Exercise description: What appears from the first line of the records below through the line containing "From S2P Require Import Prelude" must be reproduced verbatim.

Dataset entries
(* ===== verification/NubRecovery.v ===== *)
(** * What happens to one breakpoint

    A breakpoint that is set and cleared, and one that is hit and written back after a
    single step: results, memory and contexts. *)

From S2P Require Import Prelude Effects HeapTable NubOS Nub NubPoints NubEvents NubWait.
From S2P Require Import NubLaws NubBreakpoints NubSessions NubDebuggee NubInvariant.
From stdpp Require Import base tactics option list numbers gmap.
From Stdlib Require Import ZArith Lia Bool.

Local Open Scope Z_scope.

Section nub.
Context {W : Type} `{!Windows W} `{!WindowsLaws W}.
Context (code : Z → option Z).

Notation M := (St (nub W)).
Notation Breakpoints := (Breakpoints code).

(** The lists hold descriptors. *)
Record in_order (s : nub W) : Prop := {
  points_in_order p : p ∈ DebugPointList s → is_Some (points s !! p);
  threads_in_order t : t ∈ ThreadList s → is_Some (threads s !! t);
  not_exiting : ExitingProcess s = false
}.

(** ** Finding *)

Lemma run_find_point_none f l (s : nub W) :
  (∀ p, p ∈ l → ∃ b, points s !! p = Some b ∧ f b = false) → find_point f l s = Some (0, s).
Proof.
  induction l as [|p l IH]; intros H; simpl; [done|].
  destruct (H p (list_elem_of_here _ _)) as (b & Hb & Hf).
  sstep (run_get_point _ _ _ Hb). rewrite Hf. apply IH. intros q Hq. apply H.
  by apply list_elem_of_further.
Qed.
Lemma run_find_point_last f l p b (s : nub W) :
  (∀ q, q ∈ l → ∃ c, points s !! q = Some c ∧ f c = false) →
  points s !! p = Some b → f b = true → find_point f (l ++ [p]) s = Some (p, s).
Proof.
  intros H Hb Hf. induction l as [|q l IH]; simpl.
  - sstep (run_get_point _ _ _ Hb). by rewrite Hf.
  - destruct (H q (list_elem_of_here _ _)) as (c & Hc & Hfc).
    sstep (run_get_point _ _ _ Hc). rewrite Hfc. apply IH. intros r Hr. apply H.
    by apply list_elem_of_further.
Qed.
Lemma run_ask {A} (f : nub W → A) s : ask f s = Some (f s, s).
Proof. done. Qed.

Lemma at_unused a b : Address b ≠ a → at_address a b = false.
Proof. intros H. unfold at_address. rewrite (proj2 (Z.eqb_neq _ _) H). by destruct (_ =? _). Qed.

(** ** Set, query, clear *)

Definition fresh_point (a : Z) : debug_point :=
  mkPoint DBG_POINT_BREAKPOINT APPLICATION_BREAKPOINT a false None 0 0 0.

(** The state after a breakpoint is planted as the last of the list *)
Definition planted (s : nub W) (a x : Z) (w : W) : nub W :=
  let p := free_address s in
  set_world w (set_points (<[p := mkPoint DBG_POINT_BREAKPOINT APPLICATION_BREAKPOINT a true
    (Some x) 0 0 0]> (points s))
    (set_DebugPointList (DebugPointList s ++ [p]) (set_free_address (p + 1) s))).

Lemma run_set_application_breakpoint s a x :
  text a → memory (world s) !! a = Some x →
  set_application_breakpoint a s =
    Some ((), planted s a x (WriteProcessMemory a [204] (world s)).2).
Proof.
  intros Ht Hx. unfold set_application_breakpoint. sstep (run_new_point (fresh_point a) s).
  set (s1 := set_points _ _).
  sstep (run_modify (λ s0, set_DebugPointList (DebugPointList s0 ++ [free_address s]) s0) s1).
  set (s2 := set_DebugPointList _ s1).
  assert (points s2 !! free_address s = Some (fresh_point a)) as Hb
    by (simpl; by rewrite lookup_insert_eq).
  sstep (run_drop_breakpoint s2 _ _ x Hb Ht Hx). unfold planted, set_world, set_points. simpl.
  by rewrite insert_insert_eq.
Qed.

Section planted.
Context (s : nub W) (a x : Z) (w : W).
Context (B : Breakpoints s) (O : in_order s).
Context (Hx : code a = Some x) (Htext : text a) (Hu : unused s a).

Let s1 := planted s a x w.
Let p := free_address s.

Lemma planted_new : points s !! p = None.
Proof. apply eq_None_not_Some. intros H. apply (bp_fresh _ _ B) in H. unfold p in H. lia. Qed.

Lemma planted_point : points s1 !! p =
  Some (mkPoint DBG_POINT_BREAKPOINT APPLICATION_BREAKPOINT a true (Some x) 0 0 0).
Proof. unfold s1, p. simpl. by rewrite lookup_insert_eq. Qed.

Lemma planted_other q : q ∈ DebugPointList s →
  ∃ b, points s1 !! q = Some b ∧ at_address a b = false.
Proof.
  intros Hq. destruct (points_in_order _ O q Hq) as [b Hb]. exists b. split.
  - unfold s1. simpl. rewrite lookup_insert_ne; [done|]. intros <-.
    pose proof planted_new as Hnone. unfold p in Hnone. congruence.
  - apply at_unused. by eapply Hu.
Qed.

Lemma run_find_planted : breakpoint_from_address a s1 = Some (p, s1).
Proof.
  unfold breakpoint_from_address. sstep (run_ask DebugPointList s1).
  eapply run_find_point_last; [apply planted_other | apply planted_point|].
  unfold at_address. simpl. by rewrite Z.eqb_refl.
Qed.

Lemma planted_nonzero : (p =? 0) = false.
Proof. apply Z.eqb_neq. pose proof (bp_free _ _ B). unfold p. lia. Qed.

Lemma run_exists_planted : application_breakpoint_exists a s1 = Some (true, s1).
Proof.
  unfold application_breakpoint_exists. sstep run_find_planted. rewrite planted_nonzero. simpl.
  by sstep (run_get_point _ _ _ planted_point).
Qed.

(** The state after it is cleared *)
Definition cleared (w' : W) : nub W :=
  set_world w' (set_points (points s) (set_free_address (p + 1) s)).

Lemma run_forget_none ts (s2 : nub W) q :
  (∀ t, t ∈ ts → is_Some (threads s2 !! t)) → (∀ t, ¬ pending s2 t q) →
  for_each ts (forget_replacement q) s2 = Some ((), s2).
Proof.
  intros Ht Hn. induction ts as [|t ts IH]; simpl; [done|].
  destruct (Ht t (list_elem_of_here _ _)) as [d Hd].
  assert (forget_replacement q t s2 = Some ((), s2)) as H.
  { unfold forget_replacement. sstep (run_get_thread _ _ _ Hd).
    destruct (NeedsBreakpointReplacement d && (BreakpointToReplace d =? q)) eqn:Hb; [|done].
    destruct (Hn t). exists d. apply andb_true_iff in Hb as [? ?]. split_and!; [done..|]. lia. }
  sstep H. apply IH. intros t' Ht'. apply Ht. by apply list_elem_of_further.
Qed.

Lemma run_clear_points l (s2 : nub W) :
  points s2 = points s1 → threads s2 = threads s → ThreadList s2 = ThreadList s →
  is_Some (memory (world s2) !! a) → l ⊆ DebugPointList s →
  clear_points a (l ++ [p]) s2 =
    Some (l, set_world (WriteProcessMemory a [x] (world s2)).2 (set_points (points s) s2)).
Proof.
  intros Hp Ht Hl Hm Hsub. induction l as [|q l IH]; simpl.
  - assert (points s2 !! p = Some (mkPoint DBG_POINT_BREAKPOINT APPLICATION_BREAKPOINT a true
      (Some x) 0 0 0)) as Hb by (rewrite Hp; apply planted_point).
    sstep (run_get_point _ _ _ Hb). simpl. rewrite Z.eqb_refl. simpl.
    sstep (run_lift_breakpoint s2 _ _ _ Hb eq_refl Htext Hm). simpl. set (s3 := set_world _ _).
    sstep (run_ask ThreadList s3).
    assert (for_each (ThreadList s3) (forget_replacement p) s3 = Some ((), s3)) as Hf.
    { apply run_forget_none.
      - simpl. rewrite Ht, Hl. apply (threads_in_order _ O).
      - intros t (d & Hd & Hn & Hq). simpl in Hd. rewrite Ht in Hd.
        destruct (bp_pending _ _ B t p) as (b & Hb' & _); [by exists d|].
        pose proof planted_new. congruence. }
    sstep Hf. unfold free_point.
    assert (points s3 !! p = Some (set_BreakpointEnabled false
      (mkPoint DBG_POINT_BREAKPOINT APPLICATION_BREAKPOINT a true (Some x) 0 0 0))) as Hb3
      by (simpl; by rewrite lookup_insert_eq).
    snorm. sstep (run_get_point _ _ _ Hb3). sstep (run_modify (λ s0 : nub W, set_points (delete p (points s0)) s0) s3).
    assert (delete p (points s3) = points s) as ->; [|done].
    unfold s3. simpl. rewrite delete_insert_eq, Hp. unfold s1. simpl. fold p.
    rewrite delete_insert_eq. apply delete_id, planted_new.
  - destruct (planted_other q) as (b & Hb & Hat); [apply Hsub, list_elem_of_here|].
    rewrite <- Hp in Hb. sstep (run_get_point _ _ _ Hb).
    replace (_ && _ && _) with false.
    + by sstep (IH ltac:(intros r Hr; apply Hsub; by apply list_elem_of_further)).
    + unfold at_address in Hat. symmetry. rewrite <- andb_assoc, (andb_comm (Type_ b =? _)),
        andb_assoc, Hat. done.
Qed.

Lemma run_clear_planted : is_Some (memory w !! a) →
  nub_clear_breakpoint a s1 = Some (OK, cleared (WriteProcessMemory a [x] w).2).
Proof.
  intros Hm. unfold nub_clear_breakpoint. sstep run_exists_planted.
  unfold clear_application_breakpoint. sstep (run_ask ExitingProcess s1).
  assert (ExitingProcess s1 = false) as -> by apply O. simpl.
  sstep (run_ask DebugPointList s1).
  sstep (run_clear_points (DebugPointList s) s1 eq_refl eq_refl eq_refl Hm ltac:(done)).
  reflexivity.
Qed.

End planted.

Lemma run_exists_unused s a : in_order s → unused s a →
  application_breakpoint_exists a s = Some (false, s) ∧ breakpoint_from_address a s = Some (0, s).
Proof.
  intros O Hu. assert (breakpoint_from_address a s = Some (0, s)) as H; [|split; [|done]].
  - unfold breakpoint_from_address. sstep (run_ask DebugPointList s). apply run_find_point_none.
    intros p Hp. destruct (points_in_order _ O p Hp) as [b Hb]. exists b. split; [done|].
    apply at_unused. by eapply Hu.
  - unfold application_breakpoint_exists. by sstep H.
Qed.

Answer to the exercise:
(* ===== verification/NubRecovery.v ===== *)
(** * What happens to one breakpoint

    A breakpoint that is set and cleared, and one that is hit and written back after a
    single step: results, memory and contexts. *)

From S2P Require Import Prelude Effects HeapTable NubOS Nub NubPoints NubEvents NubWait.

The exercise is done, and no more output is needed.